What are the talents you look for in assembling an ‘A Team’ for the Templeton Emerging Markets Group?
Engendering a great Templeton Emerging Markets team with diverse talents and backgrounds is my greatest personal achievements. The way I see it, this success is a team effort and, to play on my team, I look for curiosity and the desire to learn, determination, gentility and humility. The late Sir John Templeton, someone I deeply admire, had all these qualities.

What do you do to stay on top of your game?
Exercise, eat well, study, travel and observe. These are fuels for not only my body but also my mind so I can remain sharp and fit to travel. I try to make sure that each hotel I stay in has a health club or is near one. When I get up in the morning, I do aerobics on a bicycle or trainer. In the evening, I try to do weight training. Usually a half hour in the morning and an hour in the evening are best. I can fit it in with no problem and it is a great way to relax.

Which movie, in your opinion, best serves as an important lesson for a CEO?
All the movies I have seen contribute something to my knowledge and experience, which I can relate to my work. Very often, at the end of a movie, while the credits are being shown, most of the audience quickly files out but I stay in my seat to read all the credits because you learn something, like the movie was financed by some Hungarian film fund or was a joint venture with a Chinese film studio. The hundreds of names of technicians who contributed to the film’s production are also interesting. So, if you see a lot of Indian names, you realise that, perhaps, the film’s special effects were done in India. I am a classic film fan and one that I watched recently again was Laura, where the daydreams and intuitions of a detective help solve a murder case, an example of how lateral thinking and the subconscious can solve problems.

What keeps you awake at night?
Being in the investment industry means being prepared for a world that is full of unexpected events, which no one can predict. I try not to let that keep me awake at night, where possible. To do that, I have a great team that actively manage our clients’ investment portfolios, and stay ahead and abreast of events that are happening in their local markets.
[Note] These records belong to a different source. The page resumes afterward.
(** * RSS reader: feed aggregation, cache merging, grouping and filtering

    A shallow embedding of the aggregation logic of the RSS reader
    (the React components [App] of src/App.tsx, its older single-list
    variant, and the batched [RSSPage] component with the [useRSSData]
    hook), followed by the properties proved about it.

    Conventions of the embedding.
    - A JavaScript string is the list of its UTF-16 code units.
    - A plain object used as a dictionary ([feedsByCategory], the
      accumulator of [groupedFeeds]) is a finite map over its own
      properties; the keys that occur (category ids, feed names) are
      taken not to be names of [Object.prototype] members, and the
      enumeration order of the keys is not modelled.
    - A [Set] of strings is a finite set.
    - React state setters are state transformers; a handler is the
      composition of the setters it calls, in program order. *)

From Stdlib Require Import String Ascii.
From stdpp Require Import gmap list sorting.
From Equations Require Import Equations.

Open Scope list_scope.

(** ** JavaScript strings *)

Abbreviation jstring := (list N).

(** An ASCII literal as a JavaScript string. *)
Definition js (s : string) : jstring :=
  (λ c, N_of_ascii c) <$> list_ascii_of_string s.

(** ** The data types of src/types/rss.ts *)

Module RSSCategory.
Record t := mk {
  id : jstring;
  name : jstring;
  color : jstring;
  count : nat
}.
End RSSCategory.
(** C5, amended. When [center_fft] returns, for a [frames_logical] with one
    entry per frame and a centre whose rocking index is not negative.

    Under a policy that crops the first axis (and a box that is not
    degenerate) the data returned is the slice [lo : hi] of the input along
    the rocking axis, with [lo = c - nz1 // 2] and [hi = c + nz1 // 2]
    around the frame [c] of the peak ([crop_sym_ZYX]) or the middle of the
    axis ([crop_asym_ZYX]); the [frames_logical] returned is the caller's
    array, of unchanged length, with 0 at the frames before [lo] and from
    [hi] on and its other entries unchanged.

    Under every other policy the caller's array is left as it is,
    [pad_width] starts with the numbers [before] and [after] of frames
    added at the two ends of the rocking axis, the data returned has
    [before + nz + after] frames, the frame [before + z] of it is the frame
    [z] of the input (cropped along the detector axes by the policies that
    do so), the frames added hold zeros, and the [frames_logical] returned
    has one entry per frame of the data returned: -1 at the frames added,
    the entries of the input between them. *)
Theorem frames_logical_after_center_fft (data mask : ndarray) (det : detector)
    (centering fft_option : string) (kw : kwargs) (frames s' : list Z)
    (out : output) (qs : list Q * list Q * list Q) (iz0 iy0 ix0 : Z) :
  Z.of_nat (length frames) = nz data ->
  resolve_center data det centering kw = Ok (qs, (iz0, iy0, ix0)) ->
  0 <= iz0 ->
  center_fft data mask det centering fft_option kw frames = (s', Ok out) ->
  if crops_first_axis fft_option
     && negb (degenerate (max_box data (iz0, iy0, ix0)))
  then
    exists (n1 c lo hi : Z) (yr xr : Z * Z),
      (fft_option = "crop_sym_ZYX" /\ c = iz0
       /\ smaller_primes (max_box data (iz0, iy0, ix0)).1.1 = Ok n1
       \/ fft_option = "crop_asym_ZYX" /\ c = nz data / 2
          /\ smaller_primes (nz data) = Ok n1) /\
      lo = c - n1 / 2 /\ hi = c + n1 / 2 /\
      0 <= lo <= hi /\ hi <= nz data /\
      out_data out = slice3 data (lo, hi) yr xr /\
      nz (out_data out) = hi - lo /\
      out_frames_logical out = s' /\
      length s' = length frames /\
      s' = replicate (Z.to_nat lo) 0
             ++ take (Z.to_nat (hi - lo)) (drop (Z.to_nat lo) frames)
             ++ replicate (Z.to_nat (nz data - hi)) 0
  else
    s' = frames /\
    exists (before after p2 p3 p4 p5 : Z) (d0 : ndarray),
      out_pad_width out = [before; after; p2; p3; p4; p5] /\
      0 <= before /\ 0 <= after /\
      nz (out_data out) = before + nz data + after /\
      Z.of_nat (length (out_frames_logical out)) = nz (out_data out) /\
      out_frames_logical out
      = replicate (Z.to_nat before) (-1) ++ frames
          ++ replicate (Z.to_nat after) (-1) /\
      (d0 = data \/ exists yr xr, d0 = slice3 data (full (nz data)) yr xr) /\
      (forall z y x,
         0 <= z < nz data -> 0 <= y < ny d0 -> 0 <= x < nx d0 ->
         item (out_data out) (before + z) (p2 + y) (p4 + x) = item d0 z y x) /\
      (forall z y x,
         0 <= z < before \/ before + nz data <= z < nz (out_data out) ->
         0 <= y < ny (out_data out) -> 0 <= x < nx (out_data out) ->
         item (out_data out) z y x = 0%Q).
Proof.
  intros Hlen Hr Hz H. destruct qs as [[qx qz] qy].
  pose proof (resolve_center_first_axis _ _ _ _ _ _ _ _ Hr Hz) as Hlt.
  destruct (resolve_center_dims _ _ _ _ _ _ Hr) as (_ & Hny & Hnx).
  destruct (center_fft_branch _ _ _ _ _ _ _ _ _ _ _ _ _ _ _ Hr H)
    as (d & m & pw & q & fresh & Hp & Hod & Hopw & Hfr). clear H.
  assert (Hskip : s' = frames -> out_data out = data ->
            out_pad_width out = no_padding -> out_frames_logical out = frames ->
            s' = frames /\
            exists (before after p2 p3 p4 p5 : Z) (d0 : ndarray),
              out_pad_width out = [before; after; p2; p3; p4; p5] /\
              0 <= before /\ 0 <= after /\
              nz (out_data out) = before + nz data + after /\
              Z.of_nat (length (out_frames_logical out)) = nz (out_data out) /\
              out_frames_logical out
              = replicate (Z.to_nat before) (-1) ++ frames
                  ++ replicate (Z.to_nat after) (-1) /\
              (d0 = data
               \/ exists yr xr, d0 = slice3 data (full (nz data)) yr xr) /\
              (forall z y x,
                 0 <= z < nz data -> 0 <= y < ny d0 -> 0 <= x < nx d0 ->
                 item (out_data out) (before + z) (p2 + y) (p4 + x)
                 = item d0 z y x) /\
              (forall z y x,
                 0 <= z < before
                 \/ before + nz data <= z < nz (out_data out) ->
                 0 <= y < ny (out_data out) -> 0 <= x < nx (out_data out) ->
                 item (out_data out) z y x = 0%Q)).
  { intros -> Ed Ew Ef. split; [reflexivity|].
    exists 0, 0, 0, 0, 0, 0, data. rewrite Ed, Ew, Ef.
    split; [reflexivity|]. split; [lia|]. split; [lia|]. split; [lia|].
    split; [exact Hlen|]. split; [cbn; now rewrite app_nil_r|].
    split; [left; reflexivity|]. split.
    - intros z y x _ _ _. reflexivity.
    - intros z y x Rz. lia. }
  destruct (degenerate (max_box data (iz0, iy0, ix0))) eqn:Hd.
  - rewrite andb_false_r. rewrite run_policy_skip in Hp.
    injection Hp as E1 E2 _ E3 _ E4. subst s' fresh.
    apply Hskip; [reflexivity|congruence|congruence|exact Hfr].
  - rewrite andb_true_r. subst d pw.
    assert (Hnz : 1 < nz data).
    { unfold degenerate, max_box in Hd.
      rewrite !orb_false_iff, !Z.eqb_neq in Hd. lia. }
    assert (Hpad : s' = frames /\
                   (exists fr, fresh = Some fr
                               /\ padded_by data frames (out_data out)
                                    (out_pad_width out) fr) ->
              s' = frames /\
              exists (before after p2 p3 p4 p5 : Z) (d0 : ndarray),
                out_pad_width out = [before; after; p2; p3; p4; p5] /\
                0 <= before /\ 0 <= after /\
                nz (out_data out) = before + nz data + after /\
                Z.of_nat (length (out_frames_logical out))
                = nz (out_data out) /\
                out_frames_logical out
                = replicate (Z.to_nat before) (-1) ++ frames
                    ++ replicate (Z.to_nat after) (-1) /\
                (d0 = data
                 \/ exists yr xr, d0 = slice3 data (full (nz data)) yr xr) /\
                (forall z y x,
                   0 <= z < nz data -> 0 <= y < ny d0 -> 0 <= x < nx d0 ->
                   item (out_data out) (before + z) (p2 + y) (p4 + x)
                   = item d0 z y x) /\
                (forall z y x,
                   0 <= z < before
                   \/ before + nz data <= z < nz (out_data out) ->
                   0 <= y < ny (out_data out) -> 0 <= x < nx (out_data out) ->
                   item (out_data out) z y x = 0%Q)).
    { intros (-> & fr & -> & Hby).
      destruct Hby as (b & a & p2 & p3 & p4 & p5 & d0 & Ew & Hb & Ha & En
                       & Ef & Ed0 & Hin & Hout).
      split; [reflexivity|]. exists b, a, p2, p3, p4, p5, d0.
      rewrite Hfr, Ef.
      split; [exact Ew|]. split; [exact Hb|]. split; [exact Ha|].
      split; [exact En|]. split.
      { rewrite !length_app, !length_replicate. lia. }
      split; [reflexivity|]. split; [exact Ed0|]. split; [exact Hin|].
      exact Hout. }
    assert (Hcrop : forall c n1,
              fft_option = "crop_sym_ZYX" /\ c = iz0
                /\ smaller_primes (max_box data (iz0, iy0, ix0)).1.1 = Ok n1
              \/ fft_option = "crop_asym_ZYX" /\ c = nz data / 2
                 /\ smaller_primes (nz data) = Ok n1 ->
              cropped_to data frames s' (c - n1 / 2) (c + n1 / 2)
                (out_data out) fresh ->
              exists (n1 c lo hi : Z) (yr xr : Z * Z),
                (fft_option = "crop_sym_ZYX" /\ c = iz0
                 /\ smaller_primes (max_box data (iz0, iy0, ix0)).1.1 = Ok n1
                 \/ fft_option = "crop_asym_ZYX" /\ c = nz data / 2
                    /\ smaller_primes (nz data) = Ok n1) /\
                lo = c - n1 / 2 /\ hi = c + n1 / 2 /\
                0 <= lo <= hi /\ hi <= nz data /\
                out_data out = slice3 data (lo, hi) yr xr /\
                nz (out_data out) = hi - lo /\
                out_frames_logical out = s' /\
                length s' = length frames /\
                s' = replicate (Z.to_nat lo) 0
                       ++ take (Z.to_nat (hi - lo)) (drop (Z.to_nat lo) frames)
                       ++ replicate (Z.to_nat (nz data - hi)) 0).
    { intros c n1 Hwhich (-> & Hlo & Hhi & (yr & xr & Ed) & En & Es).
      exists n1, c, (c - n1 / 2), (c + n1 / 2), yr, xr.
      split; [exact Hwhich|]. split; [reflexivity|]. split; [reflexivity|].
      split; [exact Hlo|]. split; [exact Hhi|]. split; [exact Ed|].
      split; [exact En|]. split; [exact Hfr|]. split; [|exact Es].
      rewrite Es at 1.
      rewrite !length_app, !length_replicate, length_take, length_drop.
      lia. }
    unfold run_policy in Hp. unfold crops_first_axis.
    repeat case_bool_decide; try subst fft_option; cbn [orb];
      try discriminate.
    + destruct (crop_sym_ZYX_to _ _ _ _ _ _ _ _ _ _ _ _ _ _ _ _ Hlen
                  (conj Hz Hlt) Hp) as (n1 & E1 & Hc).
      apply (Hcrop iz0 n1); [left; auto | exact Hc].
    + destruct (crop_asym_ZYX_to _ _ _ _ _ _ _ _ _ _ _ _ _ Hlen Hp)
        as (n1 & E1 & Hc).
      apply (Hcrop (nz data / 2) n1); [right; auto | exact Hc].
    + apply Hpad. eapply pad_sym_Z_crop_sym_YX_by; eauto.
    + apply Hpad. eapply pad_sym_Z_crop_asym_YX_by; eauto.
    + apply Hpad. eapply pad_asym_Z_crop_sym_YX_by; eauto.
    + apply Hpad. eapply pad_asym_Z_crop_asym_YX_by; eauto.
    + apply Hpad. eapply pad_sym_Z_by; eauto.
    + apply Hpad. eapply pad_asym_Z_by; eauto.
    + apply Hpad. eapply pad_sym_ZYX_by; eauto.
    + apply Hpad. eapply pad_asym_ZYX_by; eauto.
    + unfold skip, ret in Hp. injection Hp as E1 E2 _ E3 _ E4.
      subst s' fresh.
      apply Hskip; [reflexivity|congruence|congruence|exact Hfr].
Qed.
To ensure safety, we tend to be diversified so that, in the event of a particular negative event in one class of investments, country, sector or company, we protect the portfolios by being diversified. Thinking long-term is also another key factor as thorough research enables us to see the merit in a particular stock, especially during market volatility, and go in when value emerges. Focusing on these fundamentals give us the clarity of mind and conviction to weather downturns, short-term market noise and hold for potential recovery. That said, being contrarian or value-driven does not mean we will necessarily buy anything we can get our hands on during a market downturn. When buying stocks during a bust period, it is important that we do not buy corpses, which have fallen in price but have unhealthy fundamentals, but, rather, find patients with good recovery prospects that appear undervalued.